BMJ 2002; 324 doi: https://doi.org/10.1136/bmj.324.7328.1 (Published 05 January 2002) Cite this as: BMJ 2002;324:1

Rapid Response:

Spatial Blind Spots Obscure Inequality-Health Relationship

Professor Mackenbach's assessment of dissipating evidence on the
correlation between income inequality and population health1 overlooks two
key questions. First, has the scale of analysis captured the underlying
social-spatial processes that may lead to the health effects of
inequality? Second, does current research adequately control for spatial
autocorrelation in the residuals of models used to test the inequality-
health association? The answer to the first question is “probably not,”
and the answer to the second is “definitely not.” We cannot conclude the
inequality-health debate with any certainty until these questions are
answered.

First, I must ask whether existing research has modelled the right
concept at the wrong spatial scale. Most of the analyses in this area have
been conducted at the country, state/province, or metropolitan level. In
the most recent issue of the BMJ, Osler et al.2 use a finer scale, and
they find no significant relationship between income inequality and
mortality after applying control for individual income (more on this study
below). Most studies, however, have focused on larger units of analysis.
At the metropolitan level of aggregation, we see considerable spatial
variation in the social determinants of health within the unit of
analysis. In Hamilton, Canada, for example, the determinants of health
have distinct and complex intra-urban spatial patterns.3 Research that
aggregates to coarser scales such as the metropolitan or state level may
miss these finer spatial patterns and, in the process of averaging over
large areas, may obscure, rather than reveal, the actual relationships.

When I use small-area census tract units (average population of about
4500) to compute directly standardized premature mortality rates (ages 0-
74) and Gini coefficients for income inequality in Hamilton, I find the
Gini coefficient exerts the largest effect on premature mortality compared
to 16 other indicators of social status, including high-school educational
attainment and median household income.
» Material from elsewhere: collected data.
(* ===== verification/IndexedHeap.v ===== *)
(** The indexed binary min-heap shared by the three in-memory stores.

    The memory replay store of express-request-attestation, the DPoP
    reservation table and the logout-ticket table of
    express-oidc-vault-memory-store are written with the same three private
    methods ([remove], [swap], [moveUp]/[moveDown]) over a [Map] and an array
    of the same entry objects.  Entries are shared between the two containers
    and carry a mutable [index] field, so the model keeps an explicit object
    store: the [Map] and the array hold locations, and a write to [index]
    through the array is seen by a later read through the [Map].

    The functions return [None] where JavaScript would throw a [TypeError] on
    an undefined slot, or where the loop fuel is used up; the theorems show
    that neither happens on a well-formed state, and relate the state to the
    plain finite map [view] from identifiers to records. *)

From S2P Require Import Prelude.

Record Node (P : Type) := mkNode {
  node_id : list Z;
  node_rec : P;
  node_index : nat
}.
Arguments mkNode {P} _ _ _.
Arguments node_id {P} _.
Arguments node_rec {P} _.
Arguments node_index {P} _.

Record HeapState (P : Type) := mkHeap {
  table : gmap (list Z) nat;       (** the [Map]: identifier to entry object *)
  expiryHeap : list nat;           (** the array of entry objects *)
  objects : gmap nat (Node P);     (** the entry objects themselves *)
  next_loc : nat                   (** allocation counter *)
}.
Arguments mkHeap {P} _ _ _ _.
Arguments table {P} _.
Arguments expiryHeap {P} _.
Arguments objects {P} _.
Arguments next_loc {P} _.

Definition empty_heap {P} : HeapState P := mkHeap ∅ [] ∅ 0.

Definition heap_parent (i : nat) : nat := ((i - 1) / 2)%nat.

Section operations.
Context {P : Type} (expiry : P → Z).
Implicit Types (st : HeapState P).

(** [objects[l].index = i] *)
Definition set_index (l i : nat) (objs : gmap nat (Node P)) : gmap nat (Node P) :=
alter (λ n, mkNode (node_id n) (node_rec n) i) l objs.

(** [expiryHeap[i]?.expiresAt] *)
Definition expiry_at st (i : nat) : option Z :=
l ← expiryHeap st !! i;
n ← objects st !! l;
Some (expiry (node_rec n)).

Definition heap_swap (left right : nat) st : option (HeapState P) :=
leftRow ← expiryHeap st !! left;
rightRow ← expiryHeap st !! right;
Some (mkHeap (table st)
        (<[right := leftRow]> (<[left := rightRow]> (expiryHeap st)))
        (set_index leftRow right (set_index rightRow left (objects st)))
        (next_loc st)).

Fixpoint move_up_loop (fuel : nat) st (index : nat) : option (HeapState P) :=
match fuel with
| O => None
| S fuel =>
    if decide (index = 0)%nat then Some st
    else
      let parent := heap_parent index in
      p ← expiry_at st parent;
      k ← expiry_at st index;
      if p <=? k then Some st
      else st' ← heap_swap parent index st; move_up_loop fuel st' parent
end.

Definition heap_move_up st (index : nat) : option (HeapState P) :=
move_up_loop (S index) st index.

Fixpoint move_down_loop (fuel : nat) st (index : nat) : option (HeapState P) :=
match fuel with
| O => None
| S fuel =>
    let left := (index * 2 + 1)%nat in
    if decide (length (expiryHeap st) <= left)%nat then Some st
    else
      let right := S left in
      kl ← expiry_at st left;
      child ← (if decide (right < length (expiryHeap st))%nat
               then kr ← expiry_at st right; Some (if kr <? kl then right else left)
               else Some left);
      k ← expiry_at st index;
      kc ← expiry_at st child;
      if k <=? kc then Some st
      else st' ← heap_swap index child st; move_down_loop fuel st' child
end.

Definition heap_move_down st (index : nat) : option (HeapState P) :=
move_down_loop (S (length (expiryHeap st))) st index.

Definition heap_remove st (index : nat) : option (HeapState P) :=
removed ← expiryHeap st !! index;
lastRow ← last (expiryHeap st);
removedRow ← objects st !! removed;
let popped := take (length (expiryHeap st) - 1) (expiryHeap st) in
let st1 := mkHeap (delete (node_id removedRow) (table st)) popped
             (objects st) (next_loc st) in
if decide (index = length popped) then Some st1
else
  let st2 := mkHeap (table st1) (<[index := lastRow]> popped)
               (set_index lastRow index (objects st1)) (next_loc st1) in
  st3 ← heap_move_up st2 index;
  moved ← objects st3 !! lastRow;
  heap_move_down st3 (node_index moved).

(** A fresh entry object, [Map.set], [Array.push], [moveUp]. *)
Definition heap_push st (k : list Z) (p : P) : option (HeapState P) :=
let index := length (expiryHeap st) in
let l := next_loc st in
heap_move_up
  (mkHeap (<[k := l]> (table st)) (expiryHeap st ++ [l])
     (<[l := mkNode k p index]> (objects st)) (S l)) index.

(** [for (cleaned = 0; cleaned < n && expired(heap[0]); cleaned++) remove(0)] *)
Fixpoint heap_sweep (n : nat) (expired : Z → bool) st : option (HeapState P) :=
match n with
| O => Some st
| S n =>
    match expiry_at st 0 with
    | Some e => if expired e then st' ← heap_remove st 0; heap_sweep n expired st'
                else Some st
    | None => Some st
    end
end.

(** What the [Map] denotes once the entry objects are read through it. *)
Definition view st : gmap (list Z) P :=
omap (λ l, node_rec <$> objects st !! l) (table st).

Definition heap_size st : Z := Z.of_nat (size (table st)).
End operations.

(** * Heap order on key functions *)

Definition ordered (K : nat → Z) (n : nat) : Prop :=
  ∀ j, (0 < j < n)%nat → K (heap_parent j) <= K j.

(** Children of [i] dominate the parent of [i]. *)
Definition skip_ordered (K : nat → Z) (n i : nat) : Prop :=
  (0 < i)%nat → ∀ c, (0 < c < n)%nat → heap_parent c = i → K (heap_parent i) <= K c.

Definition ordered_but (K : nat → Z) (n i : nat) : Prop :=
  (∀ j, (0 < j < n)%nat → j ≠ i → heap_parent j ≠ i → K (heap_parent j) <= K j)
  ∧ skip_ordered K n i.
Definition ordered_above (K : nat → Z) (n i : nat) : Prop :=
  (∀ j, (0 < j < n)%nat → heap_parent j ≠ i → K (heap_parent j) <= K j)
  ∧ skip_ordered K n i.
Definition ordered_below (K : nat → Z) (n i : nat) : Prop :=
  (∀ j, (0 < j < n)%nat → j ≠ i → K (heap_parent j) <= K j) ∧ skip_ordered K n i.

Definition swap_keys (K : nat → Z) (a b : nat) : nat → Z :=
  λ j, if decide (j = a) then K b else if decide (j = b) then K a else K j.

Lemma heap_parent_lt j : (0 < j)%nat → (heap_parent j < j)%nat.
Proof. unfold heap_parent. intros. lia. Qed.

Ltac heap_order :=
  unfold swap_keys; repeat case_decide; subst;
  try lia; try (unfold heap_parent in *; lia).

Lemma ordered_weaken K n i : ordered K n → ordered_above K n i.
Proof.
  intros H. split; [intros; by apply H|]. intros Hi c Hc <-.
  pose proof (heap_parent_lt c ltac:(lia)).
  etrans; [apply (H (heap_parent c)); lia|]. by apply H.
Qed.

Lemma up_step K n i :
  ordered_but K n i → (0 < i < n)%nat → K i < K (heap_parent i) →
  ordered_below (swap_keys K (heap_parent i) i) n (heap_parent i).
Proof.
  intros [H1 H2] Hi Hlt. pose proof (heap_parent_lt i ltac:(lia)).
  split.
  - intros j Hj Hne. unfold swap_keys.
    destruct (decide (j = i)) as [->|Hji].
    { rewrite decide_True by done. rewrite decide_False by lia. lia. }
    rewrite (decide_False (P := j = heap_parent i)) by done.
    destruct (decide (heap_parent j = heap_parent i)) as [Hs|].
    { assert (K (heap_parent i) <= K j) by (rewrite <- Hs; apply H1; lia). lia. }
    destruct (decide (heap_parent j = i)); [|by apply H1]. by apply H2; [lia|..].
  - intros Hp c Hc Hpc. pose proof (heap_parent_lt _ Hp). unfold swap_keys.
    rewrite !(decide_False (P := heap_parent (heap_parent i) = _)) by lia.
    assert (K (heap_parent (heap_parent i)) <= K (heap_parent i)) by (apply H1; lia).
    pose proof (heap_parent_lt c ltac:(lia)). rewrite decide_False by lia.
    case_decide; [done|].
    assert (K (heap_parent c) <= K c) by (apply H1; lia). rewrite Hpc in *. lia.
Qed.

Lemma up_stop K n i :
  ordered_below K n i → (i = 0)%nat ∨ K (heap_parent i) <= K i → ordered K n.
Proof.
  intros [H1 _] Hi j Hj. destruct (decide (j = i)) as [->|]; [|by apply H1].
  destruct Hi; [lia|done].
Qed.

Lemma but_stop K n i :
  ordered_but K n i → (i = 0)%nat ∨ K (heap_parent i) <= K i → ordered_above K n i.
Proof.
  intros [H1 H2] Hi. split; [|done]. intros j Hj Hne.
  destruct (decide (j = i)) as [->|]; [|by apply H1].
  destruct Hi; [lia|done].
Qed.

Lemma below_but K n i : ordered_below K n i → ordered_but K n i.
Proof. intros [H1 H2]. split; [|done]. intros. by apply H1. Qed.

Lemma down_step K n i c :
  ordered_above K n i → (0 < c < n)%nat → heap_parent c = i → K c < K i →
  (∀ d, (0 < d < n)%nat → heap_parent d = i → K c <= K d) →
  ordered_above (swap_keys K i c) n c.
Proof.
  intros [H1 H2] Hc Hpc Hlt Hmin. pose proof (heap_parent_lt c ltac:(lia)).
  split.
  - intros j Hj Hne. pose proof (heap_parent_lt j ltac:(lia)). unfold swap_keys.
    rewrite (decide_False (P := heap_parent j = c)) by done.
    destruct (decide (heap_parent j = i)) as [Hs|Hs].
    { rewrite (decide_False (P := j = i)) by lia. case_decide; [lia|]. by apply Hmin. }
    destruct (decide (j = i)) as [->|]; [by apply H2; [lia|..]|].
    destruct (decide (j = c)) as [->|]; [done|]. by apply H1.
  - intros _ d Hd Hpd. pose proof (heap_parent_lt d ltac:(lia)). unfold swap_keys.
    rewrite Hpc, decide_True, !(decide_False (P := d = _)) by lia.
    rewrite <- Hpd. apply H1; lia.
Qed.

Lemma down_stop K n i :
  ordered_above K n i → (∀ d, (0 < d < n)%nat → heap_parent d = i → K i <= K d) → ordered K n.
Proof.
  intros [H1 _] Hd j Hj. destruct (decide (heap_parent j = i)) as [Hp|]; [|by apply H1].
  rewrite Hp. by apply Hd.
Qed.

Lemma ordered_root K n i : ordered K n → (i < n)%nat → K 0%nat <= K i.
Proof.
  intros H. induction i as [i IH] using lt_wf_ind. intros Hi.
  destruct (decide (i = 0)%nat) as [->|]; [lia|].
  pose proof (heap_parent_lt i). etrans; [apply (IH (heap_parent i)); lia|]. apply H. lia.
Qed.

Lemma ordered_ext K K' n :
  (∀ i, (i < n)%nat → K i = K' i) → ordered K n → ordered K' n.
Proof.
  intros He H j Hj. pose proof (heap_parent_lt j). rewrite <- !He by lia. by apply H.
Qed.

(** * Well-formed states *)

Section invariant.
Context {P : Type} (expiry : P → Z).
Implicit Types (st : HeapState P).

(** The [Map], the array and the [index] fields agree. *)
Record synced st : Prop := {
synced_heap i l : expiryHeap st !! i = Some l →
  ∃ n, objects st !! l = Some n ∧ node_index n = i ∧ table st !! node_id n = Some l;
synced_table k l : table st !! k = Some l →
  ∃ n, objects st !! l = Some n ∧ node_id n = k ∧ expiryHeap st !! node_index n = Some l;
synced_fresh l n : objects st !! l = Some n → (l < next_loc st)%nat
}.

Definition key_at st (i : nat) : Z := default 0 (expiry_at expiry st i).

Record wf_heap st : Prop := {
wf_synced : synced st;
wf_ordered : ordered (key_at st) (length (expiryHeap st))
}.

(** Only the array order and the [index] fields may have changed. *)
Record same_records st st' : Prop := {
same_table : table st' = table st;
same_next : next_loc st' = next_loc st;
same_length : length (expiryHeap st') = length (expiryHeap st);
same_objects l : (λ n, (node_id n, node_rec n)) <$> objects st' !! l
               = (λ n, (node_id n, node_rec n)) <$> objects st !! l
}.

Lemma same_records_refl st : same_records st st.
Proof. by split. Qed.

Lemma same_records_trans st1 st2 st3 :
  same_records st1 st2 → same_records st2 st3 → same_records st1 st3.
Proof. intros [] []. split; congruence. Qed.

Lemma same_records_view st st' : same_records st st' → view st' = view st.
Proof.
  intros [Ht _ _ Ho]. unfold view. rewrite Ht. apply map_eq. intros k.
  rewrite !lookup_omap. destruct (table st !! k) as [l|]; [|done]. simpl.
  specialize (Ho l). destruct (objects st' !! l), (objects st !! l); simplify_eq/=; congruence.
Qed.

Lemma empty_wf : wf_heap empty_heap.
Proof.
  split; [split|]; simpl.
  - intros i l Hl. by rewrite lookup_nil in Hl.
  - intros k l Hl. by rewrite lookup_empty in Hl.
  - intros l n Hl. by rewrite lookup_empty in Hl.
  - intros j Hj. simpl in Hj. lia.
Qed.

Lemma lookup_set_index l i j (objs : gmap nat (Node P)) :
  set_index l i objs !! j
  = if decide (l = j) then (λ n, mkNode (node_id n) (node_rec n) i) <$> objs !! j
  else objs !! j.
Proof. unfold set_index. rewrite lookup_alter. by case_decide; subst. Qed.
Definition base64urlDecode (input : jsstr) : pres (list Z) :=
  require (negb (bool_decide (input = []))) "base64url input must be a non-empty string" ;;;
  require (forallb (λ c, bool_decide (is_Some (BASE64URL_DECODE_TABLE c))) (code_points input))
    "base64url input uses a non-canonical alphabet or padding" ;;;
  require (negb (Nat.modulo (length input) 4 =? 1)%nat)
    "base64url input has an impossible length" ;;;
  let st := fold_left decode_step (code_points input)
              (mkDecode (repeat 0 (length input * 6 / 8)%nat) 0 0 0) in
  require (negb ((0 <? dec_bits st)
                 && negb (Z.land (dec_buffer st) (Z.shiftl 1 (dec_bits st) - 1) =? 0)))
    "base64url input has non-canonical trailing bits" ;;;
  require (jsstr_eqb (base64urlEncode (dec_out st)) input) "base64url input is not canonical" ;;;
  Ok (dec_out st).

Definition canonicalJsonBytes (value : jsval) : pres (list Z) :=
  match json_stringify value with
  | Some text => Ok (utf8_encode text)
  | None => throw "value is not JSON-serializable"
  end.

Definition parseCanonicalJsonArray (text : jsstr) (expectedLength : option nat) : pres (list jsval) :=
  match json_parse text with
  | None => throw "input is not valid JSON"
  | Some (JArr l) =>
      require (bool_decide (json_stringify (JArr l) = Some text)) "JSON input is not in canonical form" ;;;
      match expectedLength with
      | Some n =>
          guard (length l =? n)%nat
            (protocolError (js "canonical JSON array must have exactly " ++ dec_of_Z (Z.of_nat n)
                            ++ js " elements"))
      | None => Ok tt
      end ;;;
      Ok l
  | Some _ => throw "canonical JSON input must be an array"
  end.

(** [assertTimestampMs]: the asserted number, as an integer. *)
Definition assertTimestampMs (name : jsstr) (value : jsval) : pres Z :=
  let fail := Err (protocolError (name ++ js " must be a non-negative safe integer")) in
  match value with
  | JNum n =>
      match safe_integer n with
      | Some z => if z <? 0 then fail else Ok z
      | None => fail
      end
  | _ => fail
  end.

(** * base64url: decoding inverts encoding *)

Definition byte_ok (b : Z) : Prop := 0 <= b < 256.
Definition bytes_ok (bs : list Z) : Prop := Forall byte_ok bs.

(** The character of a sextet. *)
Definition b64_char (s : Z) : Z := nth (Z.to_nat s) BASE64URL_ALPHABET 0.

Lemma land_63 x : Z.land x 63 = x mod 64.
Proof. by apply (Z.land_ones x 6). Qed.
Lemma land_255 x : Z.land x 255 = x mod 256.
Proof. by apply (Z.land_ones x 8). Qed.

(** Joining disjoint bit fields is addition. *)
Lemma lor_field x k s : 0 <= k → 0 <= s < 2 ^ k → Z.lor (x * 2 ^ k) s = x * 2 ^ k + s.
Proof.
  intros Hk Hs. assert (Z.land (x * 2 ^ k) s = 0) as Hdisj.
  { apply Z.bits_inj'. intros n Hn. rewrite Z.land_spec, Z.bits_0, <- Z.shiftl_mul_pow2 by done.
    destruct (Z.lt_ge_cases n k) as [Hlt|Hge]; [by rewrite Z.shiftl_spec_low|].
    rewrite andb_comm, <- (Z.mod_small s (2 ^ k)) by done. by rewrite Z.mod_pow2_bits_high by lia. }
  by rewrite <- Z.lxor_lor, <- Z.add_nocarry_lxor.
Qed.

Lemma decode_table_char s : 0 <= s < 64 → BASE64URL_DECODE_TABLE (b64_char s) = Some s.
Proof.
  intros Hs.
  assert (forallb (λ n, bool_decide (BASE64URL_DECODE_TABLE (b64_char (Z.of_nat n)) = Some (Z.of_nat n)))
            (seq 0 64) = true) as Hall by (vm_compute; done).
  rewrite forallb_forall in Hall. specialize (Hall (Z.to_nat s)).
  rewrite Z2Nat.id, bool_decide_eq_true in Hall by lia. apply Hall, in_seq. lia.
Qed.
(* ===== verification/AttestCodec.v ===== *)
(** express-request-attestation, [shared/codec.ts]: the field validators, the
    request-target and content-type normal forms, the transaction-ID envelope,
    the MAC input and the replay-key preimage. *)

From S2P Require Import Prelude JsValue JsJson AttestTypes AttestCanonical.

(** * Patterns *)

Definition bounded_length (lo hi : Z) (s : jsstr) : bool :=
  (lo <=? Z.of_nat (length s)) && (Z.of_nat (length s) <=? hi).

Definition KEY_ID_PATTERN (s : jsstr) : bool := all_units name_unit s && bounded_length 1 64 s.
Definition REPLAY_NAMESPACE_PATTERN (s : jsstr) : bool :=
  all_units name_unit s && bounded_length 1 128 s.
Definition NONCE_HEX_PATTERN (s : jsstr) : bool := all_units is_hex_lower s && (length s =? 32)%nat.
Definition BODY_HASH_HEX_PATTERN (s : jsstr) : bool :=
  all_units is_hex_lower s && (length s =? 64)%nat.
Definition token_unit (c : Z) : bool := includes_char c (js "!#$%&'*+-.^_`|~") || is_alnum c.
Definition HTTP_TOKEN_PATTERN (s : jsstr) : bool :=
  all_units token_unit s && (1 <=? length s)%nat.
Definition HEX_BYTE_PATTERN (s : jsstr) : bool := all_units is_hex s && (length s =? 2)%nat.

Definition assertEncodedTransactionIdBound (value : jsstr) : pres unit :=
  guard (Z.of_nat (length value) <=? MAX_ENCODED_TRANSACTION_ID_BYTES)
    (protocolError (js "encoded transactionId must be at most "
      ++ dec_of_Z MAX_ENCODED_TRANSACTION_ID_BYTES ++ js " bytes")).

Definition RESERVED_HEADER_NAMES : list jsstr :=
  [js "authorization"; js "proxy-authenticate"; js "proxy-authorization"; js "www-authenticate";
   js "cookie"; js "set-cookie"; js "host"; js "origin"; js "content-encoding";
   js "content-length"; js "content-type"; js "transfer-encoding";
   ATTESTATION_ERROR_RESPONSE_HEADER].

Definition isLoopbackHostname (hostname : jsstr) : bool :=
  jsstr_eqb hostname (js "localhost") || jsstr_eqb hostname (js "[::1]")
  || starts_with (js "127.") hostname.

(** * Field validators *)

(** A validator of an [unknown] returns the narrowed value. *)
Definition validateKeyId (keyId : jsval) : pres jsstr :=
  match keyId with
  | JStr s =>
      require (KEY_ID_PATTERN s && (Z.of_nat (length s) <=? MAX_KEY_ID_LENGTH))
        "keyId must match [A-Za-z0-9_-]{1,64}" ;;; Ok s
  | _ => throw "keyId must match [A-Za-z0-9_-]{1,64}"
  end.

Definition validateReplayNamespace (namespace : jsval) : pres jsstr :=
  match namespace with
  | JStr s =>
      require (REPLAY_NAMESPACE_PATTERN s && (Z.of_nat (length s) <=? MAX_REPLAY_NAMESPACE_LENGTH))
        "replayNamespace must match [A-Za-z0-9_-]{1,128}" ;;; Ok s
  | _ => throw "replayNamespace must match [A-Za-z0-9_-]{1,128}"
  end.

Definition validateNonceHex (nonceHex : jsval) : pres jsstr :=
  match nonceHex with
  | JStr s =>
      require (NONCE_HEX_PATTERN s) "nonceHex must be exactly 32 lowercase hex characters" ;;; Ok s
  | _ => throw "nonceHex must be exactly 32 lowercase hex characters"
  end.

Definition validateBodyHashHex (bodyHashHex : jsval) : pres jsstr :=
  match bodyHashHex with
  | JStr s =>
      require (BODY_HASH_HEX_PATTERN s) "bodyHashHex must be exactly 64 lowercase hex characters" ;;;
      Ok s
  | _ => throw "bodyHashHex must be exactly 64 lowercase hex characters"
  end.

Definition validateMac (mac : jsval) : pres jsstr :=
  match mac with
  | JStr s =>
      require (length s =? 43)%nat "mac must be exactly 43 base64url characters" ;;;
      let* decoded := base64urlDecode s in
      require (Z.of_nat (length decoded) =? MAC_BYTES_LENGTH) "mac must decode to 32 bytes" ;;;
      Ok s
  | _ => throw "mac must be exactly 43 base64url characters"
  end.

Definition validateKeyBytes (key : jsval) : pres (list Z) :=
  match key with
  | JBytes bs =>
      require (Z.of_nat (length bs) =? KEY_BYTES_LENGTH) "signing key must be exactly 32 bytes" ;;;
      Ok bs
  | _ => throw "signing key must be exactly 32 bytes"
  end.

(** [parse_url s] is [new URL(s)], [None] when the constructor throws. *)
Definition validatePublicOrigin (parse_url : jsstr → option URL) (origin : jsval) : pres jsstr :=
  match origin with
  | JStr s =>
      guard (negb (bool_decide (s = [])) && (utf8ByteLength s <=? MAX_PUBLIC_ORIGIN_BYTES))
        (protocolError (js "publicOrigin must be 1-" ++ dec_of_Z MAX_PUBLIC_ORIGIN_BYTES
                          ++ js " UTF-8 bytes")) ;;;
      let* url := match parse_url s with
                  | Some url => Ok url
                  | None => throw "publicOrigin must be a valid HTTP(S) origin"
                  end in
      require (jsstr_eqb (url_protocol url) (js "https:") || jsstr_eqb (url_protocol url) (js "http:"))
        "publicOrigin must use http or https" ;;;
      require (jsstr_eqb (url_username url) [] && jsstr_eqb (url_password url) [])
        "publicOrigin must not contain userinfo" ;;;
      require (jsstr_eqb s (url_protocol url ++ js "//" ++ url_host url))
        "publicOrigin must be canonical (lowercase, no path, no trailing slash, no default port)" ;;;
      require (negb (jsstr_eqb (url_protocol url) (js "http:")
                     && negb (isLoopbackHostname (url_hostname url))))
        "http publicOrigin is allowed only for loopback development" ;;;
      Ok s
  | _ => throw "publicOrigin must be a string"
  end.

Definition normalizeMethod (method : jsval) : pres jsstr :=
  match method with
  | JStr s =>
      require (negb (length s =? 0)%nat && HTTP_TOKEN_PATTERN s)
        "method must be a non-empty valid HTTP token" ;;;
      Ok (to_upper s)
  | _ => throw "method must be a non-empty valid HTTP token"
  end.

Definition is_ows (c : Z) : bool := (c =? 32) || (c =? 9).

Definition content_type_char (code : Z) : bool :=
  (code =? 9) || (code =? 32) || negb ((code <? 32) || (code =? 127)).

Definition normalizeContentType (contentType : jsval) : pres jsstr :=
  match contentType with
  | JUndef | JNull => Ok []
  | JStr s =>
      let trimmed := trim_by is_ows s in
      require (forallb content_type_char (code_points trimmed))
        "contentType must not contain control characters" ;;;
      guard (utf8ByteLength trimmed <=? MAX_CONTENT_TYPE_BYTES)
        (protocolError (js "contentType must be at most " ++ dec_of_Z MAX_CONTENT_TYPE_BYTES
                          ++ js " UTF-8 bytes")) ;;;
      Ok trimmed
  | _ => throw "contentType must be a string"
  end.

(** * Request targets *)

(** The escape [%hh] at the loop's index, else one unit. *)
Fixpoint assertValidPercentEscapes (target : jsstr) : pres unit :=
  match target with
  | [] => Ok tt
  | c :: rest =>
      if c =? 37 then
        match rest with
        | h1 :: h2 :: rest' =>
            require (HEX_BYTE_PATTERN [h1; h2]) "requestTarget contains a malformed percent escape" ;;;
            assertValidPercentEscapes rest'
        | _ => throw "requestTarget contains a malformed percent escape"
        end
      else assertValidPercentEscapes rest
  end.

Fixpoint percentDecodeSegment (segment : jsstr) : jsstr :=
  match segment with
  | [] => []
  | c :: rest =>
      match rest with
      | h1 :: h2 :: rest' =>
          if (c =? 37) && is_hex h1 && is_hex h2
          then (default 0 (hex_value h1) * 16 + default 0 (hex_value h2)) :: percentDecodeSegment rest'
          else c :: percentDecodeSegment rest
      | _ => c :: percentDecodeSegment rest
      end
  end.

Definition is_dot_segment (s : jsstr) : bool := jsstr_eqb s (js ".") || jsstr_eqb s (js "..").

Definition check_target_char (code : Z) : pres unit :=
  require (negb ((code <=? 32) || (code =? 127)))
    "requestTarget must not contain controls or raw spaces" ;;;
  require (negb ((code =? 35) || (code =? 92)))
    "requestTarget must not contain fragments or backslashes".

Definition check_target_segment (segment : jsstr) : pres unit :=
  require (negb (is_dot_segment segment)) "requestTarget must not contain dot segments" ;;;
  require (negb (is_dot_segment (to_lower (percentDecodeSegment segment))))
    "requestTarget must not contain encoded dot segments".

(** The part before the first [?]. *)
Definition target_path (target : jsstr) : jsstr :=
  match index_of 63 target with Some i => take i target | None => target end.

Definition canonicalizeRequestTarget (target : jsval) : pres jsstr :=
  match target with
  | JStr s =>
      require (negb (length s =? 0)%nat) "requestTarget must not be empty" ;;;
      guard (utf8ByteLength s <=? MAX_REQUEST_TARGET_BYTES)
        (protocolError (js "requestTarget must be at most " ++ dec_of_Z MAX_REQUEST_TARGET_BYTES
                          ++ js " UTF-8 bytes")) ;;;
      require (starts_with (js "/") s) "requestTarget must be an origin-form target starting with /" ;;;
      require (negb (starts_with (js "//") s)) "requestTarget must not resolve as an authority" ;;;
      res_iter check_target_char (code_points s) ;;;
      assertValidPercentEscapes s ;;;
      res_iter check_target_segment (split_on 47 (target_path s)) ;;;
      Ok (match index_of 63 s with
          | Some queryIndex => if (queryIndex =? length s - 1)%nat then take queryIndex s else s
          | None => s
          end)
  | _ => throw "requestTarget must be a string"
  end.

(** * Headers *)

Definition validateHeaderName (name : jsval) : pres jsstr :=
  match name with
  | JStr s =>
      require (negb (length s =? 0)%nat) "headerName must be a non-empty string" ;;;
      guard (utf8ByteLength s <=? MAX_HEADER_NAME_BYTES)
        (protocolError (js "headerName must be at most " ++ dec_of_Z MAX_HEADER_NAME_BYTES
                          ++ js " UTF-8 bytes")) ;;;
      require (HTTP_TOKEN_PATTERN s) "headerName must be a valid HTTP token" ;;;
      guard (negb (bool_decide (to_lower s ∈ RESERVED_HEADER_NAMES)))
        (protocolError (js "headerName must not collide with reserved header " ++ s)) ;;;
      Ok s
  | _ => throw "headerName must be a non-empty string"
  end.

(** The signature field of a request: [None] when absent. *)
Definition extractSingleHeaderValue (raw : jsval) : pres (option jsstr) :=
  match raw with
  | JUndef => Ok None
  | _ =>
      match List.filter (λ entry, negb (is_undef entry)) (match raw with JArr l => l | _ => [raw] end) with
      | [] => Ok None
      | [JStr value] =>
          if (length value =? 0)%nat then Ok None
          else
            assertEncodedTransactionIdBound value ;;;
            require (negb (includes_char 44 value))
              "comma-joined signature headers are not allowed" ;;;
            Ok (Some value)
      | [_] => Ok None
      | _ => throw "duplicate signature headers are not allowed"
      end
  end.

Definition validateReplayKey (replayKey : jsval) : pres jsstr :=
  match replayKey with
  | JStr s =>
      guard (bounded_length MIN_REPLAY_KEY_BYTES MAX_REPLAY_KEY_BYTES s)
        (protocolError (js "replayKey must be " ++ dec_of_Z MIN_REPLAY_KEY_BYTES ++ js "-"
                          ++ dec_of_Z MAX_REPLAY_KEY_BYTES ++ js " characters")) ;;;
      require (forallb (in_range 32 126) (code_points s)) "replayKey must be printable ASCII" ;;;
      Ok s
  | _ => throw "replayKey must be a string"
  end.

(** * Framing *)

Section framing.
Variable parse_url : jsstr → option URL.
I also tested smoking rates and
air pollution exposure and found these produced lower relative risks of
mortality than the inequality metric used in most studies. Men living in
areas with the highest income inequality have a relative risk (RR) of
premature mortality 2.92 times greater than men living in areas with the
lowest income inequality. For women, the corresponding figure is lower (RR
= 2.18). It must be remembered that this finding comes from Canada, the
same country where researchers found no association at the metropolitan
level.4

A related methodological problem arises because past research has
lacked control for "spatial autocorrelation." This commonly observed
phenomenon suggests that near observations (say metropolitan areas) tend
to have attribute values that are more similar than those that are farther
apart. If there is positive autocorrelation in the residuals of a model,
this violates the independent observation assumption, and the results of
significance tests become questionable.5 Autocorrelation in residuals may
also signal specification error in the form of missing confounders or
effect modifiers. Recent research using multilevel survival models to test
the association between air pollution and mortality in the United States
(US) demonstrated that spatial autocorrelation can have a large impact on
the size and statistical uncertainty of observed relationships at the
metropolitan level.6-7 This analysis, which relied on a large survey
administered by the American Cancer Society (N ~ 550,000), indicates a
significant positive association between income inequality and mortality —
even after controlling for 24 individual level risk factors. Although the
relationship withstood control for so many individual confounders,
accounting for spatial autocorrelation reduced the income inequality
effect among 151 metropolitan areas of the US. In some models, control for
autocorrelation rendered the inequality-mortality relationship
insignificant. The frequently cited study on metropolitan areas of the US
that showed a positive correlation between inequality and mortality,8
while deftly executed in many areas, neglected this issue. Thus, we cannot
be certain that the existing inequality findings would be robust to
control for spatial autocorrelation.

On the Osler et al. study,2 the authors do not report whether
collinearity between individual income and area income equality influenced
their results. My results from Hamilton suggest this possibility because
the zero-order correlation between the Gini coefficient and the ecologic
variable measuring median household income is quite high (r = 0.8). In
multilevel models, variables with lower measurement error (in this case,
individual income) may tend to dominate those that are, for reasons of
aggregation, measured less precisely (i.e., area inequality).9 I also note
that the authors did not control for possible autocorrelation in their
otherwise excellent analysis.

In summary, current research may underestimate the importance of
contextual income inequality because the scale of analysis fails to match
the spatial processes at work. Smaller units of analysis may reveal
patterns similar to what I have observed in Hamilton, Canada. As for the
relationships in metropolitan and higher-scale research, none of this work
— with the exception of our study that treated inequality as a potential
confounder of the air pollution-health association — has applied spatial
regression analysis to test the inequality-health association. It is
unknown whether reported relationships in the inequality-health literature
have been influenced by violation of the independent observations
assumption. Given these spatial blind spots, we cannot yet conclude that
the relationship between income inequality and health is either
dissipating or stronger than once believed. We need sound research that
addresses these spatial questions before delivering a requiem for the
inequality-health hypothesis.

References

1. Mackenbach, JP. Editorial: Income inequality and population
health: evidence favouring a negative correlation between income
inequality and life expectancy has disappeared. BMJ 2002; 324: 1-2.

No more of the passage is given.